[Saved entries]
(** A value whose bits are all below [k] is below [2^k]. *)
Lemma bits_below k x :
  0 <= k -> (forall i, k <= i -> Z.testbit x i = false) -> 0 <= x < 2 ^ k.
Proof.
  intros Hk H.
  assert (Hx : x = x mod 2 ^ k).
  { apply Z.bits_inj'. intros i Hi. rewrite Z.testbit_mod_pow2 by lia.
    destruct (Z.ltb_spec i k); simpl; [done|]. by apply H. }
  rewrite Hx. apply Z.mod_pos_bound. lia.
Qed.

(** [a | b<<k] is [a + b*2^k] when [a] fits in [k] bits. *)
Lemma lor_shiftl_add a b k :
  0 <= k -> 0 <= a < 2 ^ k -> Z.lor a (Z.shiftl b k) = a + b * 2 ^ k.
Proof.
  intros Hk Ha.
  assert (Hdisj : Z.land a (Z.shiftl b k) = 0).
  { apply Z.bits_inj'. intros i Hi. rewrite Z.land_spec, Z.bits_0.
    destruct (Z.ltb_spec i k).
    - rewrite Z.shiftl_spec_low by lia. apply andb_false_r.
    - rewrite (testbit_small k a i) by lia. done. }
  rewrite <- Z.lxor_lor, <- Z.add_nocarry_lxor by done.
  by rewrite Z.shiftl_mul_pow2.
Qed.

Lemma Uint16_PutUint16 n rest :
  0 <= n < 2 ^ 16 -> Uint16 (PutUint16 n ++ rest) = Some n.
Proof.
  intros Hn. unfold PutUint16, Uint16, byte. simpl. f_equal.
  rewrite Z.shiftr_div_pow2 by lia.
  rewrite lor_shiftl_add by (try apply Z.mod_pos_bound; lia).
  change (2 ^ 8) with 256. rewrite (Z.mod_small (n / 256)).
  - symmetry. rewrite Z.add_comm, Z.mul_comm. apply Z.div_mod. lia.
  - split; [apply Z.div_pos; lia | apply Z.div_lt_upper_bound; lia].
Qed.

Lemma Uint32_PutUint32 w rest :
  0 <= w < 2 ^ 32 -> Uint32 (PutUint32 w ++ rest) = Some w.
Proof.
  intros Hw. unfold PutUint32, Uint32, byte. simpl. f_equal.
  rewrite !Z.shiftr_div_pow2 by lia.
  assert (H8 : 0 <= w mod 256 < 2 ^ 8) by (apply Z.mod_pos_bound; lia).
  assert (H16 : 0 <= (w / 2 ^ 8) mod 256 < 2 ^ 8) by (apply Z.mod_pos_bound; lia).
  assert (H24 : 0 <= (w / 2 ^ 16) mod 256 < 2 ^ 8) by (apply Z.mod_pos_bound; lia).
  rewrite (lor_shiftl_add _ _ 8) by lia.
  rewrite (lor_shiftl_add _ _ 16) by lia.
  rewrite (lor_shiftl_add _ _ 24) by lia.
  change (2 ^ 8) with 256 in *. change (2 ^ 16) with 65536 in *.
  change (2 ^ 24) with 16777216 in *. change (2 ^ 32) with 4294967296 in *.
  Z.div_mod_to_equations. lia.
Qed.

(** ** The bytes of [Marshal] *)

Lemma gene_word_mod gene : gene_word gene = gene mod 2 ^ 32.
Proof.
  unfold gene_word, uint32. destruct (gene <? 0); [|done].
  change 4294967296 with (1 * 2 ^ 32). by rewrite Z.add_comm, Z.mod_add.
Qed.

Lemma PutUint32_int32_be gene : PutUint32 (gene_word gene) = int32_be gene.
Proof.
  rewrite gene_word_mod. unfold PutUint32, int32_be, byte.
  rewrite !Z.shiftr_div_pow2 by lia.
  assert (H : 0 <= gene mod 2 ^ 32 < 2 ^ 32) by (apply Z.mod_pos_bound; lia).
  repeat f_equal. apply Z.mod_small.
  split; [apply Z.div_pos; lia | apply Z.div_lt_upper_bound; lia].
Qed.

Lemma PutUint16_uint16_be n : 0 <= n < 2 ^ 16 -> PutUint16 (uint16 n) = uint16_be n.
Proof.
  intros Hn. unfold PutUint16, uint16_be, uint16, byte.
  rewrite (Z.mod_small n (2 ^ 16)) by lia.
  rewrite Z.shiftr_div_pow2 by lia. change (2 ^ 8) with 256.
  repeat f_equal. apply Z.mod_small.
  split; [apply Z.div_pos; lia | apply Z.div_lt_upper_bound; lia].
Qed.

Lemma flat_map_PutUint32_length (neu : list Z) :
  length (flat_map (fun gene => PutUint32 (gene_word gene)) neu) = (4 * length neu)%nat.
Proof. induction neu as [|g neu IH]; simpl; lia. Qed.

Lemma Marshal_length neu : length (Marshal neu) = (2 + 4 * GetSize neu)%nat.
Proof.
  unfold Marshal, GetSize. rewrite length_app, flat_map_PutUint32_length. done.
Qed.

# TASK BRIEF
Once you find the line with "rewrite (Z.mod_small n (2 ^ 16)) by lia." above, print it and every line after it up to and including the line with "Lemma flat_map_PutUint32_length (neu", exactly as written and nothing else.

# RESULT OF THE EXERCISE
  rewrite (Z.mod_small n (2 ^ 16)) by lia.
  rewrite Z.shiftr_div_pow2 by lia. change (2 ^ 8) with 256.
  repeat f_equal. apply Z.mod_small.
  split; [apply Z.div_pos; lia | apply Z.div_lt_upper_bound; lia].
Qed.

Lemma flat_map_PutUint32_length (neu : list Z) :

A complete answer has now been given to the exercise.